#### What is being asked:
Reproduce the listing that follows so that each line matches the original exactly.

================

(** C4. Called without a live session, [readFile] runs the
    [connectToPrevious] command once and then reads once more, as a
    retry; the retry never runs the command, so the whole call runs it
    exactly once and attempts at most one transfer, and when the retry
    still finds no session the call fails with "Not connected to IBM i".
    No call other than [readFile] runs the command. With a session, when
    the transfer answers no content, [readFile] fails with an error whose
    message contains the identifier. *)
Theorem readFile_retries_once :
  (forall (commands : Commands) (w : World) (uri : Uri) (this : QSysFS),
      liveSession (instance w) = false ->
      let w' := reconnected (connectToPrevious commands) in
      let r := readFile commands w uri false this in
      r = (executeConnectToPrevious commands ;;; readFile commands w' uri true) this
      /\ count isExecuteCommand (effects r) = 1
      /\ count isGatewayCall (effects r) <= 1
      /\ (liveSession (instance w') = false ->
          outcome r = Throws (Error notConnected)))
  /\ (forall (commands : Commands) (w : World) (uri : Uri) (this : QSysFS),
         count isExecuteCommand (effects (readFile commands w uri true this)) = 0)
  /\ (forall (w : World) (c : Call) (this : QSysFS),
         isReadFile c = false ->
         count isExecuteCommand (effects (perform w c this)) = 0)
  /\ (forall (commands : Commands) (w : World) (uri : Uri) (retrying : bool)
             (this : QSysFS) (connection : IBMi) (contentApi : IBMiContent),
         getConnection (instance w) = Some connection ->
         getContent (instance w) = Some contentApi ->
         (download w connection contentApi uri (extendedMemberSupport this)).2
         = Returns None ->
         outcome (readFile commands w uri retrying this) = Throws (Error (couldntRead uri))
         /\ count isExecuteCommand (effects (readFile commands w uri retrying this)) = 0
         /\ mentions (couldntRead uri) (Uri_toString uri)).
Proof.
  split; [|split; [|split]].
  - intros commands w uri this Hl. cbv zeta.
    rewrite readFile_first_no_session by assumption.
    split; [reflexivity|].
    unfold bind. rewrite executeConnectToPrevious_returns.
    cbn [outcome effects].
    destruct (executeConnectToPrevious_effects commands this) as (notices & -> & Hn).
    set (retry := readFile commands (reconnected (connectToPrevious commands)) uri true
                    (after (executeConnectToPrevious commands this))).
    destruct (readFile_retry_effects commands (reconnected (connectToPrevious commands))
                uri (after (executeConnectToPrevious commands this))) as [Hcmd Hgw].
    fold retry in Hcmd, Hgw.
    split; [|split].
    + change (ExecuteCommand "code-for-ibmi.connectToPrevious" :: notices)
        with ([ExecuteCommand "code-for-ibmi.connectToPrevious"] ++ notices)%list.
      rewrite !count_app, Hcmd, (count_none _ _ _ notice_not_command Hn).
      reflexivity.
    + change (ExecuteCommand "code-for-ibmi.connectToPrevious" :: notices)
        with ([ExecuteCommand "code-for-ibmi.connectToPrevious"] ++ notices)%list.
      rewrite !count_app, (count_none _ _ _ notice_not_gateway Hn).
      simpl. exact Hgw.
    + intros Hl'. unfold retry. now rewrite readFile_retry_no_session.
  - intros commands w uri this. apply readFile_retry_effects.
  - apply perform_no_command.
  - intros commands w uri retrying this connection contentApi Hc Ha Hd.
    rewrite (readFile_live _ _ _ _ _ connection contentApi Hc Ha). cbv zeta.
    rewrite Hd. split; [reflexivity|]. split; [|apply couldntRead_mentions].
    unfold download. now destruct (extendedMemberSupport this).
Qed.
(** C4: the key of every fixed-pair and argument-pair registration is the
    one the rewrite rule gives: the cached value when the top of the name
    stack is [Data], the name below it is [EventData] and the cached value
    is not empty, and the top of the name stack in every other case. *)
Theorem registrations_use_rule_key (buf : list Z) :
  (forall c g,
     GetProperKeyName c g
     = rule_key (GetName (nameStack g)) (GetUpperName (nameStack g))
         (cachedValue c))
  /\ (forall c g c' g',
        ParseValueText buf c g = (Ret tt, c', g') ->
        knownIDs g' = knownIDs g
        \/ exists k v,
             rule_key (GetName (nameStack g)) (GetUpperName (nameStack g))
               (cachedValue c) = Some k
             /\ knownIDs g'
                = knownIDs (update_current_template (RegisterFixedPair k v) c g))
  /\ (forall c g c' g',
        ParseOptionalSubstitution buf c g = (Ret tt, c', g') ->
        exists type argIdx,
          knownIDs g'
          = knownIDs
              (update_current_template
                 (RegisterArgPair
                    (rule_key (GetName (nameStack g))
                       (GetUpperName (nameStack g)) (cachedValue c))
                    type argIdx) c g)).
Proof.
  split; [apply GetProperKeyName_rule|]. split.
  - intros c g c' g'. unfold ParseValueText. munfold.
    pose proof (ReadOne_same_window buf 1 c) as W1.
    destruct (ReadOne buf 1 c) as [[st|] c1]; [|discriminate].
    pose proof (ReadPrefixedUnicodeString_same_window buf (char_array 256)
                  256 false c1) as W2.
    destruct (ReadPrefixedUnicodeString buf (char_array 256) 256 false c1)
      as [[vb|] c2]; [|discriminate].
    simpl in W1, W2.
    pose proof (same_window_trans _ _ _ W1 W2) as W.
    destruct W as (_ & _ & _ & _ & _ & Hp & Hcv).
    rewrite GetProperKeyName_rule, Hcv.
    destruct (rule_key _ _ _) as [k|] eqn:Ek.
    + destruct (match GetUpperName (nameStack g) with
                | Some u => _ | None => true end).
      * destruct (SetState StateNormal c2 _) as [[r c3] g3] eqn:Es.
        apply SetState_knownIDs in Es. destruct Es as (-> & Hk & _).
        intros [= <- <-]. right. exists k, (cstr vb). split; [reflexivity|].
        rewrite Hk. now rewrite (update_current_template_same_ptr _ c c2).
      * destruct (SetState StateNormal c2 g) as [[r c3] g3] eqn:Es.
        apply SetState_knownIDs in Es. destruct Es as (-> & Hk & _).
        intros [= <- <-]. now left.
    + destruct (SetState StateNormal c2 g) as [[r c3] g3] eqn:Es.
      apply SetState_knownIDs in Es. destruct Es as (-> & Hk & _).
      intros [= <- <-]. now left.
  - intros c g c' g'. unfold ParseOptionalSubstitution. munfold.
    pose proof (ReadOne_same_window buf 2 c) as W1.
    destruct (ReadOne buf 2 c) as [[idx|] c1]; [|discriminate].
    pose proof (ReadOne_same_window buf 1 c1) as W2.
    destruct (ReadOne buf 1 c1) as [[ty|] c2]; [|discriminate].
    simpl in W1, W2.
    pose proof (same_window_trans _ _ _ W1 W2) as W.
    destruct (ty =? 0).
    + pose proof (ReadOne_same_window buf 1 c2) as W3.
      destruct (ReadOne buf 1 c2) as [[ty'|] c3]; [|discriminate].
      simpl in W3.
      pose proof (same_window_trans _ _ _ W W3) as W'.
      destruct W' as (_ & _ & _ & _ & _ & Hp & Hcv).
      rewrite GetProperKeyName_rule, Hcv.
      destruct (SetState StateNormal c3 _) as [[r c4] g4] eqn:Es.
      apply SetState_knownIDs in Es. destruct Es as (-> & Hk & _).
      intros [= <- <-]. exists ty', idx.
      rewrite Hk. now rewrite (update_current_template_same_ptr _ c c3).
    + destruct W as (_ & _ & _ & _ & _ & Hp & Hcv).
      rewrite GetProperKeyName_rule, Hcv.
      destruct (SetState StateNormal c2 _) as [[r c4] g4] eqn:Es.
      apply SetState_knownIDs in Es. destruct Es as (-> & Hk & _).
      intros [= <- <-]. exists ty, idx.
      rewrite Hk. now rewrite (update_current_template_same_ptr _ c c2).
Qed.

================

#### Result of the exercise:
(** C4. Called without a live session, [readFile] runs the
    [connectToPrevious] command once and then reads once more, as a
    retry; the retry never runs the command, so the whole call runs it
    exactly once and attempts at most one transfer, and when the retry
    still finds no session the call fails with "Not connected to IBM i".
    No call other than [readFile] runs the command. With a session, when
    the transfer answers no content, [readFile] fails with an error whose
    message contains the identifier. *)
Theorem readFile_retries_once :
  (forall (commands : Commands) (w : World) (uri : Uri) (this : QSysFS),
      liveSession (instance w) = false ->
      let w' := reconnected (connectToPrevious commands) in
      let r := readFile commands w uri false this in
      r = (executeConnectToPrevious commands ;;; readFile commands w' uri true) this
      /\ count isExecuteCommand (effects r) = 1
      /\ count isGatewayCall (effects r) <= 1
      /\ (liveSession (instance w') = false ->
          outcome r = Throws (Error notConnected)))
  /\ (forall (commands : Commands) (w : World) (uri : Uri) (this : QSysFS),
         count isExecuteCommand (effects (readFile commands w uri true this)) = 0)
  /\ (forall (w : World) (c : Call) (this : QSysFS),
         isReadFile c = false ->
         count isExecuteCommand (effects (perform w c this)) = 0)
  /\ (forall (commands : Commands) (w : World) (uri : Uri) (retrying : bool)
             (this : QSysFS) (connection : IBMi) (contentApi : IBMiContent),
         getConnection (instance w) = Some connection ->
         getContent (instance w) = Some contentApi ->
         (download w connection contentApi uri (extendedMemberSupport this)).2
         = Returns None ->
         outcome (readFile commands w uri retrying this) = Throws (Error (couldntRead uri))
         /\ count isExecuteCommand (effects (readFile commands w uri retrying this)) = 0
         /\ mentions (couldntRead uri) (Uri_toString uri)).
Proof.
  split; [|split; [|split]].
  - intros commands w uri this Hl. cbv zeta.
    rewrite readFile_first_no_session by assumption.
    split; [reflexivity|].
    unfold bind. rewrite executeConnectToPrevious_returns.
    cbn [outcome effects].
    destruct (executeConnectToPrevious_effects commands this) as (notices & -> & Hn).
    set (retry := readFile commands (reconnected (connectToPrevious commands)) uri true
                    (after (executeConnectToPrevious commands this))).
    destruct (readFile_retry_effects commands (reconnected (connectToPrevious commands))
                uri (after (executeConnectToPrevious commands this))) as [Hcmd Hgw].
    fold retry in Hcmd, Hgw.
    split; [|split].
    + change (ExecuteCommand "code-for-ibmi.connectToPrevious" :: notices)
        with ([ExecuteCommand "code-for-ibmi.connectToPrevious"] ++ notices)%list.
      rewrite !count_app, Hcmd, (count_none _ _ _ notice_not_command Hn).
      reflexivity.
    + change (ExecuteCommand "code-for-ibmi.connectToPrevious" :: notices)
        with ([ExecuteCommand "code-for-ibmi.connectToPrevious"] ++ notices)%list.
      rewrite !count_app, (count_none _ _ _ notice_not_gateway Hn).
      simpl. exact Hgw.
    + intros Hl'. unfold retry. now rewrite readFile_retry_no_session.
  - intros commands w uri this. apply readFile_retry_effects.
  - apply perform_no_command.
  - intros commands w uri retrying this connection contentApi Hc Ha Hd.
    rewrite (readFile_live _ _ _ _ _ connection contentApi Hc Ha). cbv zeta.
    rewrite Hd. split; [reflexivity|]. split; [|apply couldntRead_mentions].
    unfold download. now destruct (extendedMemberSupport this).
Qed.
(** C4: the key of every fixed-pair and argument-pair registration is the
    one the rewrite rule gives: the cached value when the top of the name
    stack is [Data], the name below it is [EventData] and the cached value
    is not empty, and the top of the name stack in every other case. *)
Theorem registrations_use_rule_key (buf : list Z) :
  (forall c g,
     GetProperKeyName c g
     = rule_key (GetName (nameStack g)) (GetUpperName (nameStack g))
         (cachedValue c))
  /\ (forall c g c' g',
        ParseValueText buf c g = (Ret tt, c', g') ->
        knownIDs g' = knownIDs g
        \/ exists k v,
             rule_key (GetName (nameStack g)) (GetUpperName (nameStack g))
               (cachedValue c) = Some k
             /\ knownIDs g'
                = knownIDs (update_current_template (RegisterFixedPair k v) c g))
  /\ (forall c g c' g',
        ParseOptionalSubstitution buf c g = (Ret tt, c', g') ->
        exists type argIdx,
          knownIDs g'
          = knownIDs
              (update_current_template
                 (RegisterArgPair
                    (rule_key (GetName (nameStack g))
                       (GetUpperName (nameStack g)) (cachedValue c))
                    type argIdx) c g)).
Proof.
  split; [apply GetProperKeyName_rule|]. split.
  - intros c g c' g'. unfold ParseValueText. munfold.
    pose proof (ReadOne_same_window buf 1 c) as W1.
    destruct (ReadOne buf 1 c) as [[st|] c1]; [|discriminate].
    pose proof (ReadPrefixedUnicodeString_same_window buf (char_array 256)
                  256 false c1) as W2.
    destruct (ReadPrefixedUnicodeString buf (char_array 256) 256 false c1)
      as [[vb|] c2]; [|discriminate].
    simpl in W1, W2.
    pose proof (same_window_trans _ _ _ W1 W2) as W.
    destruct W as (_ & _ & _ & _ & _ & Hp & Hcv).
    rewrite GetProperKeyName_rule, Hcv.
    destruct (rule_key _ _ _) as [k|] eqn:Ek.
    + destruct (match GetUpperName (nameStack g) with
                | Some u => _ | None => true end).
      * destruct (SetState StateNormal c2 _) as [[r c3] g3] eqn:Es.
        apply SetState_knownIDs in Es. destruct Es as (-> & Hk & _).
        intros [= <- <-]. right. exists k, (cstr vb). split; [reflexivity|].
        rewrite Hk. now rewrite (update_current_template_same_ptr _ c c2).
      * destruct (SetState StateNormal c2 g) as [[r c3] g3] eqn:Es.
        apply SetState_knownIDs in Es. destruct Es as (-> & Hk & _).
        intros [= <- <-]. now left.
    + destruct (SetState StateNormal c2 g) as [[r c3] g3] eqn:Es.
      apply SetState_knownIDs in Es. destruct Es as (-> & Hk & _).
      intros [= <- <-]. now left.
  - intros c g c' g'. unfold ParseOptionalSubstitution. munfold.
    pose proof (ReadOne_same_window buf 2 c) as W1.
    destruct (ReadOne buf 2 c) as [[idx|] c1]; [|discriminate].
    pose proof (ReadOne_same_window buf 1 c1) as W2.
    destruct (ReadOne buf 1 c1) as [[ty|] c2]; [|discriminate].
    simpl in W1, W2.
    pose proof (same_window_trans _ _ _ W1 W2) as W.
    destruct (ty =? 0).
    + pose proof (ReadOne_same_window buf 1 c2) as W3.
      destruct (ReadOne buf 1 c2) as [[ty'|] c3]; [|discriminate].
      simpl in W3.
      pose proof (same_window_trans _ _ _ W W3) as W'.
      destruct W' as (_ & _ & _ & _ & _ & Hp & Hcv).
      rewrite GetProperKeyName_rule, Hcv.
      destruct (SetState StateNormal c3 _) as [[r c4] g4] eqn:Es.
      apply SetState_knownIDs in Es. destruct Es as (-> & Hk & _).
      intros [= <- <-]. exists ty', idx.
      rewrite Hk. now rewrite (update_current_template_same_ptr _ c c3).
    + destruct W as (_ & _ & _ & _ & _ & Hp & Hcv).
      rewrite GetProperKeyName_rule, Hcv.
      destruct (SetState StateNormal c2 _) as [[r c4] g4] eqn:Es.
      apply SetState_knownIDs in Es. destruct Es as (-> & Hk & _).
      intros [= <- <-]. exists ty, idx.
      rewrite Hk. now rewrite (update_current_template_same_ptr _ c c2).
Qed.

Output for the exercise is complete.